The wireless companies also face challenges from local jurisdictions which are trying to limit where the companies can put their cellular towers. Several communities in Pierce County have put restrictions on where cellular transmission towers can be built, and some have imposed temporary moratoriums. Pierce County and University Place have adopted tough restrictions, and temporary bans are in place in Lakewood, Gig Harbor, Fife, Edgewood and Tacoma. The cities complain that they haven't had enough control over where the companies have located the 100-foot towers, which officials say are ugly, too big for neighborhoods, and could lower property values. AT&T Wireless' Johnson acknowledges the communities' concerns, but said it's a choice consumers must make. If they want to use their wireless phones, they must accept the towers needed to transmit the telephone signal. "The truth is the consumers want the product. The system requires that antennas be placed in the community," he said. He added, however, that AT&T is working with Tacoma and other cities to reach a compromise.

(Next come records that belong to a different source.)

(** ** Detection and construction *)



(** ** The rewrite of [updateElement] *)

(** X20.  The present [updateElement] and the previous one agree on every
    element that is a form control or has no element children; on any other
    element whose text differs from the translation the previous one left no
    child element behind. *)
Theorem updateElement_against_previous h i translation :
  ((∀ e, h !! i = Some (ElementNode e) → form_control e = false → children h e = []) →
   updateElement h i translation = Previous.updateElement h i translation)
  ∧ (∀ e, h !! i = Some (ElementNode e) → form_control e = false →
          textContent (size h) h i ≠ translation →
          ∃ e', Previous.updateElement h i translation !! i = Some (ElementNode e')
                ∧ children (Previous.updateElement h i translation) e' = []).
Proof.
  split.
  - intros Hch. unfold updateElement, Previous.updateElement.
    destruct (h !! i) as [[| |e]|] eqn:Hi; try done.
    specialize (Hch e eq_refl). unfold form_control in Hch.
    destruct (String.eqb (localName e) "input" || String.eqb (localName e) "textarea");
      [done|].
    destruct (String.eqb (localName e) "option"); [done|].
    cbn zeta. by rewrite (Hch eq_refl).
  - intros e Hi Hform Hneq. unfold Previous.updateElement. rewrite Hi.
    unfold form_control in Hform.
    apply orb_false_iff in Hform as [-> ->].
    apply String.eqb_neq in Hneq. rewrite Hneq. cbn [negb].
    unfold set_textContent. destruct (str_truthy translation).
    + eexists. rewrite lookup_insert_eq. split; [done|].
      unfold children. cbn. unfold is_element.
      assert (fresh (dom h) ≠ i) as Hne.
      { intros E. pose proof (fresh_lookup h) as Hf. rewrite E in Hf. congruence. }
      rewrite lookup_insert_ne by done. by rewrite lookup_insert_eq.
    + eexists. rewrite lookup_insert_eq. by split.
Qed.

"We have to be very sensitive to the environment we're building in," he said. "The days of building a big huge tower in the middle of town are gone." Despite the tower controversies, Johnson and others in the wireless world say the industry is strong and will only continue to grow. The industry will be strong especially for the companies that are developing the infrastructure to expand wireless communication, said analyst Powers.
He also predicts that national brands will develop and the large carriers like AT&T Wireless and Sprint PCS will get bigger. George Clute, general manager of Olympic Venture Partners in Seattle, a venture capital firm that has funded several wireless startups, said the successful carriers must differentiate themselves. They'll do that by buying the various services and applications made by the smaller companies, he said. AT&T's Johnson sees his company bundling services, so it can eventually offer one-stop shopping for all of one's telephone and communication needs. The company is conducting trials on what it calls "fixed-wireless" technology. That would allow customers to connect their home telephones to the outside world using a pizza-box size antenna mounted on the house, instead of going through traditional copper wires. If successful, the technology begun by McCaw Cellular threatens to cut into the local telephone companies' business. "Wireless is the cornerstone," Johnson said. "AT&T wants to simplify".